Newswise — There’s no drug that reliably helps fractured or damaged bones regenerate. And, for patients recovering from bone cancer, the environment inside the body is working against healing.
Priya Premnath, assistant professor of biomedical engineering, has received the 2026 Shaw Early Career Research Award to study a dual approach to bone cancer treatment and recovery. With $200,000 in seed funding, she will explore how stem cells can be directed to heal bone after surgery without triggering new cancer growth.
The annual award, established by the Greater Milwaukee Foundation, supports research in biochemistry, biological sciences and cancer by early career scientists at UW-Madison and UW-Milwaukee. The award is made possible by the late James D. and Dorothy Shaw, donors to the foundation.
Stem cells are the body’s shapeshifters. In a healthy environment, they begin as generic cells and mature into specific kinds, such as bone, liver or kidney cells. But in a cancer-promoting environment, the same process might reignite the disease instead.
Premnath has a novel idea to guide stem cells to become committed bone cells instead of new cancer cells.
She will study whether a certain drug designed to kill cancer could also help rebuild bone after removal of tumors. For it to work, stem cells in the location would have to be commissioned to mature into bone cells in a cancer-primed environment.
A compound used by researchers to kill cancer cells, UC2288 works by inhibiting a gene known as p21. Premnath suspects the gene causes stem cells to mature differently depending on what environment they are surrounded by.
Even before Premnath became aware of the drug, she and her lab members had already found that inhibiting p21 had an effect on stem cells in healthy tissue. It seemed to help bone fractures heal because the stem cells in the location of injury were being nudged into becoming bone cells.
In searching for a non-invasive treatment for bone fractures, Premnath looked for existing drugs that blocked the gene – and uncovered UC2288.
Now she wants to see if UC2288 can accomplish both staving off cancer expansion while also fostering healing after bone surgery.
The approach has shown potential.
In lab studies, Premnath found that she didn’t need high, cancer-killing doses of the drug to see an effect on stem cells. At much lower concentrations, UC2288 still changed how the cells behaved – even in environments designed to mimic cancer conditions.
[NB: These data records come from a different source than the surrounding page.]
Lemma respects_gets {A} (f : S → A) : respects (gets f).
Proof. intros s a s' Hi [= <- <-]. by apply frames_refl. Qed.

Lemma respects_lift {A} (r : res A) : respects (lift r).
Proof. intros s a s' Hi H. unfold lift in H. destruct r; [|done]. injection H as <- <-. by apply frames_refl. Qed.

Lemma respects_modify (f : S → S) : (∀ s, I s → R s (f s)) → respects (modify f).
Proof. intros Hf s a s' Hi [= <- <-]. auto. Qed.

End respects.

Create HintDb keeps.

(** ** Frames of the state database *)

Section keeps.
Context {Cr : Crypto} {NC : NativeCrypto} {DB : Database} {U : Uint256} {GR : GoRuntime}.

Definition iok (i : Interp) : Prop := db_ok (evm_StateDB i).
Definition iframe (i i' : Interp) : Prop := frame (evm_StateDB i) (evm_StateDB i').
Definition mok (m : Machine) : Prop := iok (m_in m).
Definition mframe (m m' : Machine) : Prop := iframe (m_in m) (m_in m').

Abbreviation ikeeps := (respects iok iframe).
Abbreviation mkeeps := (respects mok mframe).

#[global] Instance iframes : Frames iok iframe.
Proof.
  constructor.
  - intros i [Hi _]. by apply frame_refl.
  - intros i1 i2 i3. apply frame_trans.
  - intros i i' Hi Hf. by eapply frame_db_ok.
Qed.

#[global] Instance mframes : Frames mok mframe.
Proof.
  constructor.
  - intros m Hm. by apply (frames_refl iok iframe).
  - intros m1 m2 m3. apply (frames_trans iok iframe).
  - intros m m'. apply (frames_inv iok iframe).
Qed.

Lemma keeps_get {A} (f : StateDB → A * StateDB) : (∀ s, quiet s (f s).2) → ikeeps (db_get f).
Proof.
  intros Hf i a i' [Hi _] H. unfold db_get in H. specialize (Hf (evm_StateDB i)).
  destruct (f (evm_StateDB i)) as [x s]. injection H as <- <-. by apply quiet_frame.
Qed.

Lemma keeps_read {A} (f : StateDB → A * StateDB) : reader f → ikeeps (db_get f).
Proof. intros [Hq _]. by apply keeps_get. Qed.

Lemma keeps_do f : (∀ s, sdb_wf s → ∃ es, step_ok s (f s) es) → ikeeps (db_do f).
Proof. intros Hf i a i' [Hi _] [= <- <-]. apply step_frame_ex, Hf, Hi. Qed.

Lemma keeps_try f : (∀ s s', sdb_wf s → f s = Ok s' → ∃ es, step_ok s s' es) → ikeeps (db_try f).
Proof.
  intros Hf i a i' [Hi _] H. unfold db_try in H.
  destruct (f (evm_StateDB i)) eqn:E; [|done]. injection H as <- <-. apply step_frame_ex. by eapply Hf.
Qed.

Lemma keeps_interp {A} (f : stm Interp A) : ikeeps f → mkeeps (interp f).
Proof.
  intros Hf m a m' Hm H. unfold interp in H. destruct (f (m_in m)) as [[x i]| |] eqn:E; [|done..].
  injection H as <- <-. by eapply Hf.
Qed.

(** A change that leaves the database alone. *)
Lemma keeps_imodify (f : Interp → Interp) :
  (∀ i, evm_StateDB (f i) = evm_StateDB i) → ikeeps (modify f).
Proof. intros Hf. apply respects_modify. intros i Hi. unfold iframe. rewrite Hf. by apply frame_refl, Hi. Qed.

Lemma keeps_mmodify (f : Machine → Machine) : (∀ m, m_in (f m) = m_in m) → mkeeps (modify f).
Proof. intros Hf. apply respects_modify. intros m Hm. unfold mframe. rewrite Hf. by apply frame_refl, Hm. Qed.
For patients, especially young people with bone cancers like osteosarcoma, the implications could be significant. These cancers often strike near growth plates – areas where bones are actively lengthening during puberty.
The project could also verify a new idea about bone regeneration.
Evidence from other recent research suggests that stem cells have a middle stage in the transformation to bone cells. They first become cartilage cells. The cartilage serves as a kind of template that is later replaced by bone.
Premnath hopes to uncover what is happening during this process.
Along with chemical signals, Premnath’s team suspects that mechanical forces also help trigger cartilage cells to become bone cells. That insight has inspired her team to investigate a second question.
“Why not just go straight to using cartilage cells and use our mechanical methods to prompt them into a bone cells?” she asked. “This would make it much safer to use stem cells, opening the door for their increased use in cancer treatment.”
It would mark a shift in thinking, from trying to control stem cells that have a high propensity to revert to cancer, to working with more stable, committed cells, she said.